Department of Pathology, Wake Forest School of Medicine.
Department of Pathology, UNC School of Medicine, Chapel Hill, NC.
Appl Immunohistochem Mol Morphol. 2024 Sep 1;32(8):382-388. doi: 10.1097/PAI.0000000000001214. Epub 2024 Jul 11.

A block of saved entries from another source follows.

Lemma findall_words_maximal_witness :
  findall_words Ascii.isword (text_of_string "ab")
  = [text_of_string "ab"]
  /\ findall_words Ascii.isword (text_of_string "ab" ++ 32%N :: text_of_string "cd")
     = findall_words Ascii.isword (text_of_string "ab")
       ++ findall_words Ascii.isword (text_of_string "cd").
Proof.
  destruct (findall_words_maximal Ascii.isword) as [Hone Hsep]. split.
  - apply Hone; [discriminate | repeat constructor].
  - apply Hsep. reflexivity.
Defined.

Lemma re_split_pieces_witness :
  re_split is_sentence_end (text_of_string "no end") = [text_of_string "no end"]
  /\ re_split is_sentence_end (text_of_string "Hi" ++ 33%N :: text_of_string " Bye")
     = re_split is_sentence_end (text_of_string "Hi")
       ++ re_split is_sentence_end (text_of_string " Bye").
Proof.
  destruct re_split_pieces as (_ & Hnone & Hsep). split.
  - apply Hnone. repeat constructor.
  - apply Hsep. reflexivity.
Defined.

Lemma strip_spec_witness : Ascii.isspace 97%N = false /\ Ascii.isspace 98%N = false.
Proof.
  destruct (strip_spec Ascii.isspace (text_of_string "  a b ")) as (_ & _ & _ & _ & _ & Hh & Hl).
  split; [apply Hh | apply Hl]; vm_compute; reflexivity.
Defined.

Lemma sentences_of_spec_witness :
  Ascii.isspace 72%N = false
  /\ (length (sentences_of Ascii.isspace (text_of_string "Hi there. ")) <= 2)%nat.
Proof.
  destruct (sentences_of_spec Ascii.isspace (text_of_string "Hi there. ")) as [Hall Hlen].
  split; [| exact Hlen].
  assert (sentences_of Ascii.isspace (text_of_string "Hi there. ")
          = [text_of_string "Hi there"]) as E by (vm_compute; reflexivity).
  rewrite E in Hall. apply Forall_inv in Hall. destruct Hall as (_ & _ & Hh & _).
  apply Hh. reflexivity.
Defined.

Lemma demo_check_hash (p : text) (n : nat) : Demo.check (Demo.hash p n) p = true.
Proof. unfold Demo.check, Demo.hash. now apply bool_decide_eq_true. Defined.

Lemma AuthService_persistent_witness :
  let r := register Demo.hash (AuthService_init users_json ∅).1 Demo.ann Demo.secret 0
                    (AuthService_init users_json ∅).2 in
  AuthService_init (file_path r.1.2) r.2 = (r.1.2, r.2).
Proof.
  destruct (AuthService_persistent Demo.hash) as (Hinit & Hreg & Hrestart).
  intros r. apply Hrestart. apply Hreg. apply Hinit.
Defined.

Lemma register_then_authenticate_witness :
  exists self' fs',
    register Demo.hash {| file_path := users_json; _users := ∅ |}
             Demo.ann Demo.secret 0 ∅ = (true, self', fs')
    /\ authenticate Demo.check self' Demo.ann Demo.secret = true.
Proof.
  destruct (register_then_authenticate Demo.hash Demo.check
              {| file_path := users_json; _users := ∅ |} ∅ Demo.ann Demo.secret 0
              demo_check_hash (lookup_empty _)) as (self' & fs' & E & Hauth & _).
  exists self', fs'. split; [exact E | exact Hauth].
Defined.

Lemma register_keeps_accounts_witness :
  register Demo.hash Demo.service Demo.ann (text_of_string "other") 1 ∅
  = (false, Demo.service, ∅)
  /\ authenticate Demo.check
       (register Demo.hash Demo.service (text_of_string "bob") Demo.secret 2 ∅).1.2
       Demo.ann Demo.secret
     = authenticate Demo.check Demo.service Demo.ann Demo.secret.
Proof.
  split.
  - apply (register_keeps_accounts Demo.hash Demo.check).
    exists {| username := Demo.ann; password_hash := Demo.secret |}.
    apply lookup_singleton_eq.
  - apply (proj2 (register_keeps_accounts Demo.hash Demo.check Demo.service ∅
                    (text_of_string "bob") Demo.secret 2)
             Demo.ann {| username := Demo.ann; password_hash := Demo.secret |}).
    apply lookup_singleton_eq.
Defined.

Merkel cell carcinoma (MCC) is a rare, highly aggressive skin cancer of neuroendocrine origin that is typically associated with either the presence of Merkel cell polyomavirus or chronic exposure to ultraviolet (UV) light. We report a case of relapsed MCC that presented with new symptoms of fatigue, back pain, and myeloid left shift identified during scheduled follow-up. The patient was found to have circulating neoplastic cells in the peripheral blood and bone marrow metastasis. Immunohistochemistry for synaptophysin, CD56, INSM-1, CK20, CD117 were positive, whereas CD34, TdT, Chromogranin, CD10, myeloperoxidase, CD3 and CD19 were negative. Flow cytometry of the peripheral blood confirmed the presence of an abnormal nonhematopoietic cell population expressing CD56 positivity. A next-generation sequencing (NGS) panel revealed the presence of variants in RB1, TP53, and other genes, some of which have not been previously described in MCC. This rare presentation highlights the challenges in the diagnosis and management of MCC.
默克尔细胞癌(Merkel cell carcinoma,MCC)是一种罕见的、高度侵袭性的皮肤神经内分泌癌,通常与 Merkel 细胞多瘤病毒的存在或慢性暴露于紫外线(UV)有关。我们报告了一例复发性 MCC 病例,该病例在定期随访中出现新的疲劳、背痛和骨髓左移等症状。患者外周血中有循环肿瘤细胞,并发生骨髓转移。免疫组化检测突触素、CD56、INSM-1、CK20、CD117 阳性,而 CD34、TdT、嗜铬粒蛋白、CD10、髓过氧化物酶、CD3 和 CD19 阴性。外周血流式细胞术证实存在异常的非造血细胞群体,表达 CD56 阳性。下一代测序(next-generation sequencing,NGS)面板显示 RB1、TP53 及其他基因存在变异,其中一些变异在 MCC 中尚未被描述过。这种罕见的表现强调了 MCC 的诊断和管理所面临的挑战。